Extract and project fundamental factors in MPI applications.

## Project Description

Basic Analysis and Projection of Fundamental Factors

=========================================================================================

Pre-requisites:

=========================================================================================

- Point local variable AUTOMATIC_ANALYSIS to this folder (more information in setup.sh)

- Dimemas installation (scripts has been evaluated with version 5.2.5)

- Python 2.7.3 (other versions had not been evaluated yet)

- The following python modules:

- numpy 1.6.4

- scipy 0.11.1 (or greater)

- lmfit 0.7.2 (or greater) -- http://cars9.uchicago.edu/software/python/lmfit/

numpy and scipy can be installed from the package manager.

To install lmfit, decompress the file included here, and as a root user type:

# python setup.py install

- Traces to be analyzed (some example traces are included in nekbone_bgq)

NOTE: To verify the versions of the modules installed, you can run

> python basicanalysis/share/install/run_this_first.py

=========================================================================================

1. Extracting model factors (Load Balance, Serialization, Transfer, Parallel Efficiency):

=========================================================================================

To obtain a summary with information for performance factors:

$ model_factors.py -i indat.cfg -sim {time|cycles} -lat {latency} -bw {bandwitdh}

-sc {strong|weak} -phase <name_defined_by_user>

-t <list_of_traces>.prv

Parameters can also be fed by only passing the indat.cfg (there's an example in the

example folder inside this directory named indat_modelfactors.cfg).

For example:

$ model_factors.py -i indat.cfg -sim time -sc weak -phase nekbone_example

-t nekbone_bgq/*.prv

Extracts the performance factors from all the traces included in nekbone_bgq.

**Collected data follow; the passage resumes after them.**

Lemma offer_spec tr (L : TransportLaws tr accepted sealed_of) c backoff s fs :
  let '(delivered, _, s') := offer tr c backoff s fs in all_accepted s' fs delivered.
Proof.
  unfold offer. pose proof (send_loop_spec tr L (fc_send c) fs 0 s) as H.
  destruct (send_loop _ _ _ _ _) as [[delivered relay] s1]. destruct H as (_ & _ & Hd & Hr).
  assert (Hd1 : all_accepted s1 fs delivered).
  { intros j (k & f & -> & Hk & Hf)%Hd. by exists f. }
  case_decide; [done|]. case_decide; [done|].
  assert (Hpos : Forall (fun jf => fs !! jf.1 = Some jf.2) relay).
  { eapply Forall_impl; [exact Hr|]. intros jf (k & -> & Hk & _). done. }
  assert (Hcan : Forall (fun f => tr_CanRelay tr s1 (rf_DstDevice f) = true) (map snd relay)).
  { apply Forall_fmap. eapply Forall_impl; [exact Hr|]. intros jf (k & _ & _ & Hc). done. }
  pose proof (law_seal_keeps L s1 (map snd relay)) as Kk. pose proof (law_seal L s1 (map snd relay)) as Ks.
  destruct (tr_SealRelayFrames tr s1 (map snd relay)) as [[gs|] s2]; cbn [fst snd] in *;
    [|by eapply all_accepted_mono].
  specialize (Ks gs Hcan eq_refl). case_decide; [by eapply all_accepted_mono|].
  pose proof (udp_loop_spec tr L gs (map snd relay) 0 s2 Ks) as Hu.
  destruct (udp_loop tr 0 s2 gs) as [sent s3]. destruct Hu as [Ku Hsent].
  assert (H3 : all_accepted s3 fs (delivered ++ omap (fun i => map fst relay !! i) sent)).
  { apply all_accepted_app; [apply (all_accepted_mono s1); [auto|done]|].
    apply relay_positions; [done| |].
    - intros k f (k' & f' & -> & Hk & Hf)%Hsent E. simpl in *. by simplify_eq.
    - intros k (k' & f' & -> & Hk & _)%Hsent. apply lookup_lt_Some in Hk. by rewrite length_map in Hk. }
  case_decide; [done|]. case_decide; [done|].
  pose proof (law_post_keeps L s3 serverHTTP gs) as Kp. pose proof (law_post L s3 serverHTTP _ _ Ks) as Hp.
  destruct (tr_postRelayFrames tr s3 serverHTTP gs) as [ok s4]. cbn [fst snd] in *.
  destruct ok; [|by apply (all_accepted_mono s3)].
  apply all_accepted_app; [by apply (all_accepted_mono s3)|].
  intros j ([j' f] & -> & Hjf)%list_elem_of_fmap. exists f. rewrite Forall_forall in Hpos.
  split; [by apply (Hpos (j', f))|]. specialize (Hp eq_refl). rewrite Forall_forall in Hp. apply Hp.
  apply list_elem_of_fmap. by exists (j', f).
Qed.

(** No frame of the queue is older than its lifetime before [flush] is done. *)
Definition fresh_during (c : flush_clock) (q : lanPendingQueue) : Prop :=
  Forall (fun t => none_expires t q) [fc_frames c; fc_stats c; fc_remove1 c; fc_remove2 c].

Lemma frames_prune_none t q : none_expires t q -> frames (prune t q) = frames q /\ ttl (prune t q) = ttl q.
Proof. intros H. split; [by apply prune_none|]. unfold prune. by case_decide. Qed.

Lemma none_expires_eq t q q' : frames q' = frames q -> ttl q' = ttl q -> none_expires t q -> none_expires t q'.
Proof. unfold none_expires, pending_expired. by intros -> ->. Qed.

Lemma drop_positions_kept {A} (l : list A) d : forall n j x,
  l !! j = Some x -> (n + j)%nat ∉ d -> x ∈ drop_positions n d l.
Proof.
  induction l as [|y l IH]; intros n j x Hj Hd; [done|]. cbn [drop_positions].
  destruct j as [|j]; simplify_eq/=.
  - rewrite Nat.add_0_r in Hd. rewrite decide_False by done. by left.
  - specialize (IH (Datatypes.S n) j x Hj). replace (n + Datatypes.S j)%nat with (Datatypes.S n + j)%nat in Hd by lia.
    case_decide; [|right]; by apply IH.
Qed.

Traces were obtained using a weak scaling approach. That is the main reason of

choosing 'weak or strong' when running the script. Results are shown in a

model_factors_<name_defined_by_user>.csv file and a gnuplot file.

To see the resulting graph:

$ gnuplot model_factors_timeBased_nekbone_example.gnuplot

1.1 Current available graphs:

- Fundamental Factors: Serialization, Transfer, Load Balance and Parallel

Efficiency.

- Speedup: Specific of weak or strong scaling executions.

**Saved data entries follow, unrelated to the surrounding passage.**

Lemma snapshot_key_in now dev nid l k : filed l ->
  k ∈ map path_key (omap (snapshot_one now dev nid) (map snd l)) -> k ∈ l.*1.
Proof.
  intros Hf (path & -> & Hp)%list_elem_of_fmap. apply list_elem_of_omap in Hp as (h & Hh & Hs).
  apply list_elem_of_fmap in Hh as (e & -> & Hin). apply list_elem_of_fmap. exists e. split; [|done].
  unfold filed in Hf. rewrite Forall_forall in Hf. rewrite (Hf e Hin). by eapply snapshot_one_key.
Qed.

Lemma snapshot_keys now dev nid l :
  filed l -> NoDup l.*1 -> NoDup (map path_key (omap (snapshot_one now dev nid) (map snd l))).
Proof.
  unfold filed. induction l as [|[k h] l IH]; simpl; [constructor|].
  intros [Hk Hf]%Forall_cons [Hn Hnd]%NoDup_cons. specialize (IH Hf Hnd). simpl in Hk.
  destruct (snapshot_one now dev nid h) as [path|] eqn:E; [|done]. simpl. constructor; [|done].
  rewrite (snapshot_one_key _ _ _ _ _ E), <- Hk. intros Hin. apply Hn. by eapply snapshot_key_in.
Qed.

(** A path that worked survives a restart: what the device reports for it and
    gets back from the server makes the next run find, for the same peer and port, the
    same address, path and counts, until twenty minutes after its last success. *)
Theorem learned_path_survives_restart `{GL : !GoTimeLaws GT} (now later : Time) (deviceID : string) (networkID : Z)
  (m : hotpaths) (h : lanHotPath) :
  map_Forall hot_wf m -> m !! hotPathKey (hp_PeerID h) (hp_DstPort h) = Some h ->
  TrimSpace (hp_PeerID h) <> EmptyString -> 0 < hp_DstPort h -> TrimSpace (hp_PublicAddr h) <> EmptyString ->
  hot_live now h -> (2 <= hp_Successes h \/ hp_Failures h <> 0) ->
  0 < hp_LastSuccess h -> now <= later -> later - hp_LastSuccess h + second <= lanHotPathTTL ->
  let reported := (LearnedPathsSnapshot now deviceID networkID m).1 in
  exists h', (hotPath later (hp_PeerID h) (hp_DstPort h) (LoadLearnedPaths later reported ∅)).1 = Some h' /\
    hp_PeerID h' = hp_PeerID h /\ hp_DstPort h' = hp_DstPort h /\ hp_PublicAddr h' = hp_PublicAddr h /\
    hp_Path h' = hp_Path h /\ hp_Successes h' = hp_Successes h /\ hp_Failures h' = hp_Failures h.
Proof.
  intros Hwf Hm Hpeer Hport Haddr Hlive Hworth Hls Hle Httl reported.
  set (key := hotPathKey (hp_PeerID h) (hp_DstPort h)) in *.
  set (l := map_to_list (pruneHotPathsLocked now m)).
  assert (Hf : filed l).
  { apply Forall_forall. intros [k x] Hk%elem_of_map_to_list. simpl. by apply (prune_hot_wf now m Hwf). }
  assert (Hs : exists path, snapshot_one now deviceID networkID h = Some path /\ loadable path /\
    path_key path = key /\ load_one later ∅ path !! key =
      Some (mkHotPath key (hp_PeerID h) (hp_DstPort h) (hp_PublicAddr h) (hp_Path h)
             (learnedPathQuality (hp_Successes h) (hp_Failures h) (hp_LastFailure h)) (hp_Successes h) (hp_Failures h)
             (parseLANTimeOr (formatLANTime (hp_LastSuccess h)) later) later (time_add later lanHotPathKeepAliveMin)
             (hp_LastFailure h))).
  { unfold snapshot_one. rewrite decide_False by (intros [? ?]; destruct Hworth; [lia|done]).
    eexists. split; [reflexivity|]. assert (Hl : loadable (mkVirtualLearnedPath deviceID (hp_PeerID h) networkID (hp_DstPort h) "tcp"
      (hp_Path h) (hp_PublicAddr h) (hp_Successes h) (hp_Failures h) (formatLANTime (hp_LastSuccess h)) EmptyString
      (hp_LastFailure h) (learnedPathQuality (hp_Successes h) (hp_Failures h) (hp_LastFailure h)) true (formatLANTime now))).
    { unfold loadable. simpl. intros [?|[?|[?|?]]]; done || lia. }
    split; [exact Hl|]. split; [done|]. unfold load_one. unfold loadable in Hl. rewrite decide_False by exact Hl.
    cbn. by rewrite lookup_insert_eq. }
  destruct Hs as (path & Hsnap & Hload & Hkey & Hone).
  assert (Hin : path ∈ reported).
  { apply list_elem_of_omap. exists h. split; [|done]. apply list_elem_of_fmap. exists (key, h).
    split; [done|]. apply elem_of_map_to_list, map_lookup_filter_Some. done. }
  pose proof (load_lookup later reported ∅ path (snapshot_keys _ _ _ _ Hf (NoDup_fst_map_to_list _)) Hin Hload) as Hlk.
  rewrite Hkey, Hone in Hlk. unfold hotPath. fold key.
  set (h1 := mkHotPath _ _ _ _ _ _ _ _ _ _ _ _) in Hlk.
  assert (Hlive1 : hot_live later h1).
  { unfold hot_live, h1. simpl. unfold parseLANTimeOr, formatLANTime, IsZero.
    rewrite bool_decide_eq_false_2 by (unfold time_zero; lia). rewrite format_trimmed.
    destruct (parse_format (hp_LastSuccess h)) as (t' & -> & Ht); [lia|]. simpl.
    unfold lanHotPathTTL, time_sub, minute, second, millisecond in *. lia. }
  assert (E : pruneHotPathsLocked later (LoadLearnedPaths later reported ∅) !! key = Some h1)
    by by apply map_lookup_filter_Some.
  rewrite E. eexists. split; [reflexivity|]. done.
Qed.

End HotOps.

(* ------------------------------------------------------------------ *)
(** ** Examples *)

Definition toy_tcp_syn : RoutedFrame :=
  mkRoutedFrame 1 "a" "b" x01 (replicate 40 x00)
    (mkIPv4Header 20 40 IPv4ProtocolTCP [x0a; x00; x00; x01] [x0a; x00; x00; x02] 5000 445 true 20).
Definition toy_intent : lanSessionIntent :=
  mkIntent (lanFrameSessionKey toy_tcp_syn) "b" "tcp" "10.0.0.1" "10.0.0.2" 5000 445 lanTrafficCritical 7 7 1.
Definition toy_hot : lanHotPath :=
  mkHotPath (hotPathKey "b" 445) "b" 445 "1.2.3.4:5" "p2p_datagram" "critical" 2 1 minute minute minute "late".

Lemma record_intent_bounded_witness :
  let m' := record_intent 7 toy_intent ∅ in
  (size m' <= 257)%nat /\ exists i, m' !! lanFrameSessionKey toy_tcp_syn = Some i /\ si_LastSeen i = 7.
Proof.
  intros m'. assert (H0 : newLANSessionIntent toy_tcp_syn 7 = Some toy_intent) by (vm_compute; reflexivity).
  destruct (record_intent_bounded 7 toy_tcp_syn toy_intent ∅ (lookup_empty _) H0) as (_ & Hs & _ & He & _).
  split; [exact Hs|exact He].
Defined.

Definition toy_hot_ops : list hot_op :=
  [HotRemember minute "b" "1.2.3.4:5" "p2p_datagram" [toy_intent]; HotFailure "b" 445 "late"].

Lemma hot_paths_forget_at_second_failure_witness :
  let m := fold_left (run_hot (GT := bin_time)) toy_hot_ops ∅ in
  hp_Failures <$> m !! hotPathKey "b" 445 = Some 1 /\
  (hotPath minute "b" 445 (markHotPathFailure "b" 445 "lost" m)).1 = None.
Proof.
  intros m. assert (Hok : Forall hot_op_ok toy_hot_ops).
  { apply Forall_cons. split; [vm_compute; discriminate|]. apply Forall_cons. split; [exact I|constructor]. }
  destruct (hot_paths_forget_at_second_failure (GT := bin_time) toy_hot_ops "b" "lost" 445 minute Hok) as [_ H].
  assert (E : hp_Failures <$> m !! hotPathKey "b" 445 = Some 1) by (vm_compute; reflexivity).
  split; [exact E|]. destruct (fmap_Some_1 _ _ _ E) as (h & Hh & Hf). by apply (H h).
Defined.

- Point-to-Point Communications: some metrics about P2P communications in the

traces. Zero if there are any.

- Collective Communications: some metrics about bytes sends and calls performed

at collective level (Allreduce, Bcast, etc)

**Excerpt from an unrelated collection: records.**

(* ===== verification/P2PInv.v ===== *)
(** * P2PInv: what holds of the peer-to-peer path in every run

    The runtime as a transition system: datagrams, timers, results of [tunnel.Open],
    frames to send and the goroutines that wait in [p2p_go] interleave in any order.
    The invariant ties the flags of a peer together. *)

From S2P Require Import Prelude GoStrings Base64 Store Protocol Router Link LanIdentity Pending Paths P2PState P2P.
From S2P Require Import Session Relay.
From S2P Require SecureFrame.

(* ------------------------------------------------------------------ *)
(** ** The invariant *)

Record peer_inv (pol : lanPathPolicyConfig) (self id : string) (p : lanP2PPeer) : Prop := {
  pi_id : peer_id p = id;
  pi_name : TrimSpace id = id /\ id <> EmptyString /\ id <> self;
  pi_signals : 0 <= peer_punchSignals p <= 3;
  pi_codecs : peer_tx p = None <-> peer_rx p = None;
  pi_confirmed : peer_datagramReady p = true -> codecs_set p = true /\ peer_punchSignals p = 3;
  pi_punched : peer_datagramReady p = true -> peer_punched p = true;
  pi_relay : peer_isRelay p = true -> relayAvailable pol = true;
  pi_relay_only : RelayOnly pol = true ->
    peer_kcp p = None /\ peer_throughputKCP p = None /\ peer_connected p = false;
}.

(** The goroutines that belong to a KCP tunnel. *)
Definition tunnel_token (g : goroutine) : Prop :=
  match g with
  | GoOpenTunnel _ | GoOpenThroughput _ | GoOpening _ | GoOpeningThroughput _ | GoOpenRetry _
  | GoReadTunnel _ _ | GoReadThroughput _ _ => True
  | _ => False
  end.

Definition peers_ok (x : lanP2P) : Prop := map_Forall (peer_inv (p2p_pathPolicy x) (p2p_deviceID x)) (p2p_peers x).
Definition tokens_ok (x : lanP2P) : Prop :=
  RelayOnly (p2p_pathPolicy x) = true -> Forall (fun g => ~ tunnel_token g) (p2p_go x).
Definition ok (x : lanP2P) : Prop := peers_ok x /\ tokens_ok x.

Create HintDb p2p discriminated.

Lemma upd_lookup id f x k : the_peer (upd id f x) k = if decide (k = id) then f <$> the_peer x k else the_peer x k.
Proof. unfold the_peer, upd. simpl. case_decide; subst; [by rewrite lookup_alter_eq|by rewrite lookup_alter_ne]. Qed.

Lemma upd_ok id f x :
  ok x -> (forall p, the_peer x id = Some p -> peer_inv (p2p_pathPolicy x) (p2p_deviceID x) id p ->
           peer_inv (p2p_pathPolicy x) (p2p_deviceID x) id (f p)) -> ok (upd id f x).
Proof.
  intros [Hp Ht] Hf. split; [|exact Ht]. intros k p Hk. change (the_peer (upd id f x) k = Some p) in Hk.
  rewrite upd_lookup in Hk. case_decide; subst; [|by apply Hp].
  apply fmap_Some in Hk as (p0 & Hk & ->). apply Hf; [done|]. by apply Hp.
Qed.

(** A store that keeps the fields the invariant reads. *)
Ltac peer_field := let p := fresh in let H := fresh in
  intros p _ H; destruct H; split; simpl in *; try done; naive_solver.

Lemma spawn_ok g x : ok x -> (RelayOnly (p2p_pathPolicy x) = true -> ~ tunnel_token g) -> ok (spawn g x).
Proof.
  intros [Hp Ht] Hg. split; [exact Hp|]. intros Hr. simpl. apply Forall_app. split; [by apply Ht|].
  constructor; [by apply Hg|constructor].
Qed.

Lemma emit_ok a x : ok x -> ok (emit a x).
Proof. exact id. Qed.
#[export] Hint Resolve emit_ok : p2p.

Section Inv.
  Context `{GU : GoUnicode} `{ED : Ed25519} `{MJ : MessageJSON} `{SC : SessionCrypto} `{XC : SecureFrame.SecureCrypto}.

Lemma writeControl_ok e d m x : ok x -> ok (p2p_writeControl e d m x).
Proof. intros H. unfold p2p_writeControl. destruct d; [|done]. by destruct (_ && _). Qed.

Lemma writeControl_same e d m x :
  p2p_peers (p2p_writeControl e d m x) = p2p_peers x /\ p2p_go (p2p_writeControl e d m x) = p2p_go x.
Proof. unfold p2p_writeControl. destruct d; [|done]. by destruct (_ && _). Qed.

Lemma writeLANRegister_ok e id x : ok x -> ok (writeLANRegister e id x).
Proof.
  intros H. unfold writeLANRegister. destruct (the_peer x id); [|done]. case_match; [|done].
  apply writeControl_ok, upd_ok; [done|peer_field].
Qed.

Lemma startPunchLoop_ok id x : ok x -> ok (startPunchLoop id x).
Proof.
  intros H. unfold startPunchLoop. destruct (the_peer x id) as [p|]; [|done]. destruct (peer_punching p); [done|].
  apply spawn_ok; [|intros _ []]. apply upd_ok; [done|peer_field].
Qed.

Lemma punch_tick_ok e id x : ok x -> ok (punch_tick e id x).2.
Proof.
  intros H. unfold punch_tick. destruct (the_peer x id) as [p|]; [|done]. destruct (peer_punched p); [done|].
  destruct (peer_addr p); [|done].
  set (x1 := p2p_writeControl _ _ _ x). set (x2 := match peer_upnpAddr p with None => _ | _ => _ end).
  assert (ok x2).
  { subst x2 x1. destruct (peer_upnpAddr p); [case_decide|]; repeat apply writeControl_ok; done. }
  clearbody x2. destruct (_ && _); [|done]. apply upd_ok; [done|peer_field].
Qed.

Lemma enableLongPunching_ok id x : ok x -> ok (enableLongPunching id x).
Proof.
  intros H. unfold enableLongPunching. destruct (the_peer x id) as [p|] eqn:E; [|done].
  destruct (peer_datagramReady p) eqn:Er, (peer_connected p) eqn:Ec; try done. cbn [orb].
  apply startPunchLoop_ok, upd_ok; [done|]. intros p' E' Hi. rewrite E in E'. injection E' as <-.
  destruct Hi; split; simpl in *; try done. by rewrite Er.
Qed.

Lemma enableRelayMode_ok e id x : ok x -> ok (enableRelayMode e id x).
Proof.
  intros H. unfold enableRelayMode. destruct (relayAvailable (p2p_pathPolicy x)) eqn:Ea; cbn [negb];
    [|by apply enableLongPunching_ok].
  destruct (the_peer x id) as [p|] eqn:E; [|done]. destruct (peer_punched p); [done|].
  set (x1 := upd id _ x). assert (ok x1).
  { subst x1. apply upd_ok; [done|]. intros p' _ Hi. destruct Hi; split; simpl in *; done. }
  clearbody x1. destruct (RelayOnly (p2p_pathPolicy x1)) eqn:Eo; cbn [negb andb]; [done|].
  destruct (p2p_wired x1); [|done]. apply spawn_ok; [done|]. by rewrite Eo.
Qed.

Lemma resetRelayTimer_ok id x : ok x -> ok (resetRelayTimer id x).
Proof. intros H. unfold resetRelayTimer. case_decide; [done|]. apply spawn_ok; [exact H|intros _ []]. Qed.

Lemma relayFallbackTimer_ok e id x : ok x -> ok (relayFallbackTimer e id x).
Proof.
  intros H. unfold relayFallbackTimer. set (x1 := put_relayTimers _ x). assert (H1 : ok x1) by exact H.
  case_match; [by apply enableLongPunching_ok|by apply enableRelayMode_ok].
Qed.

Lemma fold_ok {A} (f : lanP2P -> A -> lanP2P) l : (forall x a, ok x -> ok (f x a)) -> forall x, ok x -> ok (fold_left f l x).
Proof. intros Hf. induction l as [|a l IH]; intros x H; [done|]. apply IH. by apply Hf. Qed.

Lemma enableRelayForBadNAT_ok e x : ok x -> ok (enableRelayForBadNAT e x).
Proof. intros H. unfold enableRelayForBadNAT. case_decide; [done|]. apply fold_ok; [|done]. intros. by apply enableRelayMode_ok. Qed.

- Load Balances: Instruction, IPC, and Time Load Imbalances.

- Instruction rate vs. IPC: observed instruction rate and IPC, it also depends

on the type of scaling (strong or weak).

- Cycles per microsecons: Observed cycles per usec per evaluated point, useful to

identify changes among the processes.

- Elapsed time: execution time of each trace.

- Other Efficiency Factors: A summary of cycles per usec, load imbalance at instruction

or IPC level. Helpful for sanity check.

=========================================================================================

2. Projection of performance factors based on the knowledge of the application:

=========================================================================================

To extrapolate the collected performance factors (from a very small number of core counts

to larger core counts), user must indicate the appropiate fitting model to each one of

the factors.

From the measured values, Serialization and Transfer can be extrapolated based on an

Amdahl's Law-based model or on a Pipeline-based fitting model, under this form:

Amdalh_fit = elem_0 / (f_elem - (1-f_elem) * P)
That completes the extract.